***** Records for the task
(** C38: no session without authentication.  In any callback of the library
    the engine is asked for a session exactly when it is that of a request that is
    not empty, the limit on connection requests is not reached, the request is a
    GET of the random path of the server, and the digest functions accept the
    credentials of the data model.  The callback of a request makes exactly one
    response, unless it is the challenge or the 204 and the library cannot write
    one of its parts: then none.  The 204 is sent exactly if a session was
    granted and its parts are written, and nothing of the server but the times of
    the requests changes. *)
Theorem session_requires_authentication (S : services) (reason : callback_reason) (dummy_rc : Z)
    (calloc_ok : bool) (mc fc now : Z) (h : http) (sv : server) :
  let r := cwmp_server_http_callback S reason dummy_rc calloc_ok mc fc now h sv in
  let granted := r_requested r = true /\ s_request_connection S = 0 in
  (r_requested r = true <->
     reason = LWS_CALLBACK_HTTP /\ 1 <= h_len h /\
     snd (ConnLimit.cwmp_server_maxConnectionsReached mc fc now (connection_timestamps sv)) = false /\
     h_get_uri h <> 0 /\ h_http h <> 0 /\ g_randomCpeUrl sv = Some (str_tail (h_in h)) /\ authenticated S h) /\
  (reason = LWS_CALLBACK_HTTP ->
     length (r_responses r) = 1%nat \/
     (r_responses r = [] /\
        ((r_requested r = false /\ ~ authenticated S h /\ written S challenge_parts = false) \/
         (granted /\ written S no_content_parts = false)))) /\
  (r_responses r = [NoContent] <-> granted /\ written S no_content_parts = true) /\
  r_server r = with_timestamps (connection_timestamps (r_server r)) sv.
Proof.
  intros r granted. subst granted r. destruct reason; cbn [cwmp_server_http_callback r_requested r_responses r_server];
    try (split_and!; [naive_solver..|by destruct sv]).
  unfold cwmp_server_handle_request, cwmp_server_check_availability.
  destruct (h_len h <? 1) eqn:El; bool_prop.
  { simpl. split_and!; [no_request; lia|by left|no_request|by destruct sv]. }
  destruct (ConnLimit.cwmp_server_maxConnectionsReached mc fc now (connection_timestamps sv)) as [l reached]. cbn [snd].
  destruct reached; [change (bool_decide (cwmp_status_ko = cwmp_status_ok)) with false; simpl;
    split_and!; [no_request|by left|no_request|done]|].
  set (l' := ConnLimit.cwmp_server_maxConnectionsAdd calloc_ok now l).
  change (bool_decide (cwmp_status_ok = cwmp_status_ok)) with true. cbn [negb].
  destruct (bool_decide (cwmp_server_validate_uri h (with_timestamps l' sv) = cwmp_status_ok)) eqn:Eu; bool_prop.
  2: { rewrite uri_valid in Eu. cbn in *. split_and!; [no_request; by destruct Eu|by left|no_request|done]. }
  apply uri_valid in Eu as (H1 & H2 & H3). simpl in H3. cbn [negb].
  destruct (bool_decide (cwmp_server_validate_authentication S h = cwmp_status_ko)) eqn:Ea; bool_prop.
  - assert (Hn : ~ authenticated S h) by (rewrite <- authentication_valid; congruence).
    cbn. rewrite unauthorized_sent. destruct (written S challenge_parts) eqn:E;
      (split_and!; [no_request|intros _; first [by left|right; naive_solver]|no_request|done]).
  - assert (Hy : authenticated S h).
    { apply authentication_valid. by destruct (cwmp_server_validate_authentication S h). }
    destruct (s_request_connection S =? 0) eqn:Er; bool_prop; cbn.
    + rewrite no_content_sent. destruct (written S no_content_parts) eqn:E; 
        (split_and!; [done|intros _; first [by left|right; naive_solver]|split; [intros Hc; try discriminate Hc; auto|intros [_ Hf]; by try discriminate Hf]|done]).
    + split_and!; [done|by left|no_request|done].
Qed.

(** The limit counts requests before they are authenticated.  From an
    empty list, [2 * max + 1] requests for a wrong path are enough to have the
    next request of the period refused with 503, whatever its credentials. *)
Theorem wrong_requests_use_the_quota (S : services) (mc fc now : Z) (bad h : http) (sv : server) :
  0 <= fc < 2 ^ 31 -> 0 <= mc < 2 ^ 31 -> 1 <= h_len bad -> 1 <= h_len h ->
  g_randomCpeUrl sv <> Some (str_tail (h_in bad)) -> connection_timestamps sv = [] ->
  let sv' := repeat_request S mc fc now bad (Z.to_nat (2 * mc + 1)) sv in
  r_responses (cwmp_server_handle_request S true mc fc now h sv') = [Status 503] /\
  r_requested (cwmp_server_handle_request S true mc fc now h sv') = false.
Proof.
  intros Hf Hm Hb Hl Hu Ht sv'. set (n := Z.to_nat (2 * mc + 1)) in *.
  assert (Hs : connection_timestamps sv' = repeat now n).
  { apply (repeat_wrong_uri S mc fc now bad 0 n); try done. lia. }
  unfold cwmp_server_handle_request, cwmp_server_check_availability. rewrite Hs.
  assert (h_len h <? 1 = false) as -> by (apply Z.ltb_ge; lia).
  rewrite ConnLimit.reached_spec; [|done..|].
  - rewrite ConnLimit.in_period_same, repeat_length by lia.
    assert (Z.of_nat n >? 2 * mc = true) as -> by (rewrite Z.gtb_ltb; apply Z.ltb_lt; lia). done.
  - apply Forall_forall. intros t Ht'. apply list_elem_of_In, repeat_spec in Ht'. lia.
Qed.

(** A server whose path is [p], services that accept every digest, and two
    requests. *)
Definition sample_services : services :=
  {| s_mgmt := fun _ => (0, Some "x"%string); s_check_digest := fun _ => true;
     s_client_digest := fun _ _ _ => true; s_request_connection := 0; s_create_context := true;
     s_create_vhost := true; s_authorization_token := "Authorization:"; s_hdr_copy := fun v => v;
     s_write := fun _ => true |}.

Definition sample_request (uri : string) : http :=
  {| h_in := uri; h_len := 2; h_get_uri := 2; h_http := 8; h_authorization := Some "Digest x"%string;
     h_completed := false |}.

Definition sample_server : server :=
  {| g_randomCpeUrl := Some "p"%string; vhost_name := None; lws_server_ctx := true; lws_server_vhost := true;
     connection_timestamps := [] |}.

Lemma wrong_requests_use_the_quota_witness :
  r_responses (cwmp_server_handle_request sample_services true 1 60 5 (sample_request "/p") sample_server) = [NoContent] /\
  r_responses (cwmp_server_handle_request sample_services true 1 60 5 (sample_request "/p")
    (repeat_request sample_services 1 60 5 (sample_request "/q") 3 sample_server)) = [Status 503].
Proof.
  split; [vm_compute; reflexivity|].
  apply (wrong_requests_use_the_quota sample_services 1 60 5 (sample_request "/q") (sample_request "/p") sample_server);
    try (simpl; lia); [discriminate|reflexivity].
Defined.

(** The outcome of [cwmp_server_start].  When it reports success, either
    the WAN is down (the local address is empty or 0.0.0.0) and nothing
    changed, or the server listens: context and virtual host exist, the virtual
    host is the local address, the path is the one of the data model and no
    connection request is remembered. *)
Theorem server_start_outcome (S : services) (sv sv' : server) :
  cwmp_server_start S sv = Some (sv', cwmp_status_ok) ->
  (exists v, s_mgmt S LOCALIPADDRESS = (0, Some v) /\ (v = ""%string \/ v = "0.0.0.0"%string) /\ sv' = sv) \/
  (exists host path, s_mgmt S LOCALIPADDRESS = (0, Some host) /\ host <> ""%string /\ host <> "0.0.0.0"%string /\
     s_mgmt S CONNECTIONREQUESTPATH = (0, path) /\
     sv' = {| g_randomCpeUrl := path; vhost_name := Some host; lws_server_ctx := true; lws_server_vhost := true;
              connection_timestamps := [] |}).
Proof.
  unfold cwmp_server_start. destruct (s_mgmt S ENABLECWMP) as [re en]. destruct (negb (re =? 0)); [done|].
  destruct (match en with None => true | Some v => streq v "0" end); [done|].
  destruct (s_mgmt S LOCALIPADDRESS) as [rh host] eqn:Eh. destruct (rh =? 0) eqn:Erh; bool_prop; [|done]. simpl. subst rh.
  destruct host as [host|]; simpl.
  2: { destruct (s_mgmt S CONNECTIONREQUESTPORT) as [rp port]. destruct (negb (rp =? 0)); [done|].
       destruct (s_mgmt S CONNECTIONREQUESTPATH) as [ru path]. destruct (negb (ru =? 0)); [done|]. by destruct port. }
  destruct (streq host "" || streq host "0.0.0.0") eqn:Ew.
  { intros [= <-]. left. exists host. apply orb_true_iff in Ew as [Ew|Ew]; bool_prop; naive_solver. }
  bool_prop.
  destruct (s_mgmt S CONNECTIONREQUESTPORT) as [rp port]. destruct (negb (rp =? 0)); [done|].
  destruct (s_mgmt S CONNECTIONREQUESTPATH) as [ru path] eqn:Ep. destruct (ru =? 0) eqn:Eru; bool_prop; [|done]. subst ru. simpl.
  destruct port as [port|]; [|done]. rewrite (proj2 (streq_false host "") ltac:(done)).
  destruct (s_create_context S); simpl; [|done]. destruct (s_create_vhost S); simpl; [|done].
  intros [= <-]. right. by exists host, path.
Qed.

Lemma server_start_outcome_witness :
  exists sv', cwmp_server_start sample_services stopped = Some (sv', cwmp_status_ok) /\ lws_server_vhost sv' = true.
Proof.
  eexists. split; [reflexivity|].
  destruct (server_start_outcome sample_services stopped _ eq_refl) as [(v & H & [-> | ->] & _)|(host & path & _ & _ & _ & _ & H)];
    [discriminate..|reflexivity].
Defined.

End Server.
**********
## [Problem to work on]
Identify the lines in the entries that hold "intros" and return each one.

## [The completed task]
  intros r granted. subst granted r. destruct reason; cbn [cwmp_server_http_callback r_requested r_responses r_server];
      (split_and!; [no_request|intros _; first [by left|right; naive_solver]|no_request|done]).
        (split_and!; [done|intros _; first [by left|right; naive_solver]|split; [intros Hc; try discriminate Hc; auto|intros [_ Hf]; by try discriminate Hf]|done]).
  intros Hf Hm Hb Hl Hu Ht sv'. set (n := Z.to_nat (2 * mc + 1)) in *.
  - apply Forall_forall. intros t Ht'. apply list_elem_of_In, repeat_spec in Ht'. lia.
  { intros [= <-]. left. exists host. apply orb_true_iff in Ew as [Ew|Ew]; bool_prop; naive_solver. }
  intros [= <-]. right. by exists host, path.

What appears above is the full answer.